● Exercise instructions:
Write out all of the entries below word for word.

[Collected data entries]
Lemma main_report_embeds_saved_text_staged :
  let out_dir := model_output_path BASE_OUTPUT_DIRECTORY (lit "deepseek-ocr:latest") in
  result_of (main stage_receipts ∅) = Ok tt
  /\ answer stage_receipts (lit "deepseek-ocr:latest")
            (Path_of IMAGE_DIRECTORY ++ [lit "r1.png"]) = Ok (lit "TOTAL 12.50")
  /\ tree_of (main stage_receipts ∅) !! output_file out_dir (lit "r1")
     = Some (File (lit "TOTAL 12.50")).
Proof.
  intros out_dir.
  assert (Hr : result_of (main stage_receipts ∅) = Ok tt)
    by (vm_compute; reflexivity).
  assert (Ha : answer stage_receipts (lit "deepseek-ocr:latest")
                 (Path_of IMAGE_DIRECTORY ++ [lit "r1.png"])
               = Ok (lit "TOTAL 12.50")) by (vm_compute; reflexivity).
  split; [exact Hr|]. split; [exact Ha|].
  refine (proj1 (main_report_embeds_saved_text stage_receipts ∅
                   (lit "deepseek-ocr:latest")
                   [] (Path_of IMAGE_DIRECTORY ++ [lit "r1.png"])
                   [Path_of IMAGE_DIRECTORY ++ [lit "r2.jpg"]]
                   (lit "TOTAL 12.50") Hr _ _ _ _ Ha _ _)).
  - unfold MODELS. rewrite !elem_of_cons. right; right; left; reflexivity.
  - vm_compute; reflexivity.
  - vm_compute. repeat constructor;
      (intros H; repeat (apply elem_of_cons in H as [H|H]; [discriminate H|]);
       by apply elem_of_nil in H).
  - intros y Hy. apply list_elem_of_singleton in Hy as ->.
    vm_compute. discriminate.
  - vm_compute; reflexivity.
  - vm_compute. discriminate.
Defined.

(** * What is sampled *)

Section NameFacts.

Lemma rfind_Some (c : char) (s : str) (i : nat) :
  rfind c s = Some i ->
  (i < length s)%nat /\ s !! i = Some c /\ c ∉ drop (S i) s.
Proof.
  revert i. induction s as [|d r IH]; intros i; simpl; [done|].
  destruct (rfind c r) as [j|] eqn:E.
  - intros [= <-]. destruct (IH j eq_refl) as (Hl & Hc & Hn).
    split; [lia|]. by split.
  - destruct (N.eqb_spec d c) as [->|_]; [|done]. intros [= <-].
    split; [lia|]. split; [done|]. simpl. rewrite drop_0.
    clear IH. induction r as [|d' r IH]; [by apply not_elem_of_nil|].
    simpl in E. destruct (rfind c r) as [j|]; [done|].
    destruct (N.eqb_spec d' c) as [->|Hne]; [done|].
    apply not_elem_of_cons. split; [done|]. by apply IH.
Qed.

(** [p.name == p.stem + p.suffix] *)
Lemma name_stem_suffix (p : Path) : name p = stem p ++ suffix p.
Proof.
  unfold stem, suffix. destruct (suffix_index (name p)) as [i|].
  - by rewrite take_drop.
  - by rewrite app_nil_r.
Qed.

(** A suffix is empty, or a dot and a last extension without dots, after
    a stem that is not empty. *)
Lemma suffix_cases (p : Path) :
  suffix p = []
  \/ exists e, suffix p = DOT :: e /\ e <> [] /\ (DOT ∉ e) /\ stem p <> [].
Proof.
  unfold suffix, stem, suffix_index.
  destruct (rfind DOT (name p)) as [i|] eqn:E; [|by left].
  destruct (rfind_Some _ _ _ E) as (Hl & Hc & Hn).
  case_bool_decide as Hi; [|by left]. right.
  exists (drop (S i) (name p)). split; [|split; [|split]].
  - by rewrite (drop_S _ _ _ Hc).
  - intros H0. apply (f_equal length) in H0. rewrite length_drop in H0.
    simpl in H0. lia.
  - done.
  - intros H0. apply (f_equal length) in H0. rewrite length_take in H0.
    simpl in H0. lia.
Qed.

Lemma filter_sublist {A} (f : A -> bool) (l : list A) :
  List.filter f l `sublist_of` l.
Proof.
  induction l as [|a l IH]; simpl; [done|].
  destruct (f a); by constructor.
Qed.

Lemma slice_to_sublist {A} (l : list A) (n : Z) : slice_to l n `sublist_of` l.
Proof. unfold slice_to. destruct (0 <=? n)%Z; apply sublist_take. Qed.

Lemma IMAGE_SUFFIXES_dotted :
  IMAGE_SUFFIXES = map (cons DOT) [lit "jpeg"; lit "jpg"; lit "png"].
Proof. vm_compute. reflexivity. Qed.

End NameFacts.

● Solution below:
Lemma main_report_embeds_saved_text_staged :
  let out_dir := model_output_path BASE_OUTPUT_DIRECTORY (lit "deepseek-ocr:latest") in
  result_of (main stage_receipts ∅) = Ok tt
  /\ answer stage_receipts (lit "deepseek-ocr:latest")
            (Path_of IMAGE_DIRECTORY ++ [lit "r1.png"]) = Ok (lit "TOTAL 12.50")
  /\ tree_of (main stage_receipts ∅) !! output_file out_dir (lit "r1")
     = Some (File (lit "TOTAL 12.50")).
Proof.
  intros out_dir.
  assert (Hr : result_of (main stage_receipts ∅) = Ok tt)
    by (vm_compute; reflexivity).
  assert (Ha : answer stage_receipts (lit "deepseek-ocr:latest")
                 (Path_of IMAGE_DIRECTORY ++ [lit "r1.png"])
               = Ok (lit "TOTAL 12.50")) by (vm_compute; reflexivity).
  split; [exact Hr|]. split; [exact Ha|].
  refine (proj1 (main_report_embeds_saved_text stage_receipts ∅
                   (lit "deepseek-ocr:latest")
                   [] (Path_of IMAGE_DIRECTORY ++ [lit "r1.png"])
                   [Path_of IMAGE_DIRECTORY ++ [lit "r2.jpg"]]
                   (lit "TOTAL 12.50") Hr _ _ _ _ Ha _ _)).
  - unfold MODELS. rewrite !elem_of_cons. right; right; left; reflexivity.
  - vm_compute; reflexivity.
  - vm_compute. repeat constructor;
      (intros H; repeat (apply elem_of_cons in H as [H|H]; [discriminate H|]);
       by apply elem_of_nil in H).
  - intros y Hy. apply list_elem_of_singleton in Hy as ->.
    vm_compute. discriminate.
  - vm_compute; reflexivity.
  - vm_compute. discriminate.
Defined.

(** * What is sampled *)

Section NameFacts.

Lemma rfind_Some (c : char) (s : str) (i : nat) :
  rfind c s = Some i ->
  (i < length s)%nat /\ s !! i = Some c /\ c ∉ drop (S i) s.
Proof.
  revert i. induction s as [|d r IH]; intros i; simpl; [done|].
  destruct (rfind c r) as [j|] eqn:E.
  - intros [= <-]. destruct (IH j eq_refl) as (Hl & Hc & Hn).
    split; [lia|]. by split.
  - destruct (N.eqb_spec d c) as [->|_]; [|done]. intros [= <-].
    split; [lia|]. split; [done|]. simpl. rewrite drop_0.
    clear IH. induction r as [|d' r IH]; [by apply not_elem_of_nil|].
    simpl in E. destruct (rfind c r) as [j|]; [done|].
    destruct (N.eqb_spec d' c) as [->|Hne]; [done|].
    apply not_elem_of_cons. split; [done|]. by apply IH.
Qed.

(** [p.name == p.stem + p.suffix] *)
Lemma name_stem_suffix (p : Path) : name p = stem p ++ suffix p.
Proof.
  unfold stem, suffix. destruct (suffix_index (name p)) as [i|].
  - by rewrite take_drop.
  - by rewrite app_nil_r.
Qed.

(** A suffix is empty, or a dot and a last extension without dots, after
    a stem that is not empty. *)
Lemma suffix_cases (p : Path) :
  suffix p = []
  \/ exists e, suffix p = DOT :: e /\ e <> [] /\ (DOT ∉ e) /\ stem p <> [].
Proof.
  unfold suffix, stem, suffix_index.
  destruct (rfind DOT (name p)) as [i|] eqn:E; [|by left].
  destruct (rfind_Some _ _ _ E) as (Hl & Hc & Hn).
  case_bool_decide as Hi; [|by left]. right.
  exists (drop (S i) (name p)). split; [|split; [|split]].
  - by rewrite (drop_S _ _ _ Hc).
  - intros H0. apply (f_equal length) in H0. rewrite length_drop in H0.
    simpl in H0. lia.
  - done.
  - intros H0. apply (f_equal length) in H0. rewrite length_take in H0.
    simpl in H0. lia.
Qed.

Lemma filter_sublist {A} (f : A -> bool) (l : list A) :
  List.filter f l `sublist_of` l.
Proof.
  induction l as [|a l IH]; simpl; [done|].
  destruct (f a); by constructor.
Qed.

Lemma slice_to_sublist {A} (l : list A) (n : Z) : slice_to l n `sublist_of` l.
Proof. unfold slice_to. destruct (0 <=? n)%Z; apply sublist_take. Qed.

Lemma IMAGE_SUFFIXES_dotted :
  IMAGE_SUFFIXES = map (cons DOT) [lit "jpeg"; lit "jpg"; lit "png"].
Proof. vm_compute. reflexivity. Qed.

End NameFacts.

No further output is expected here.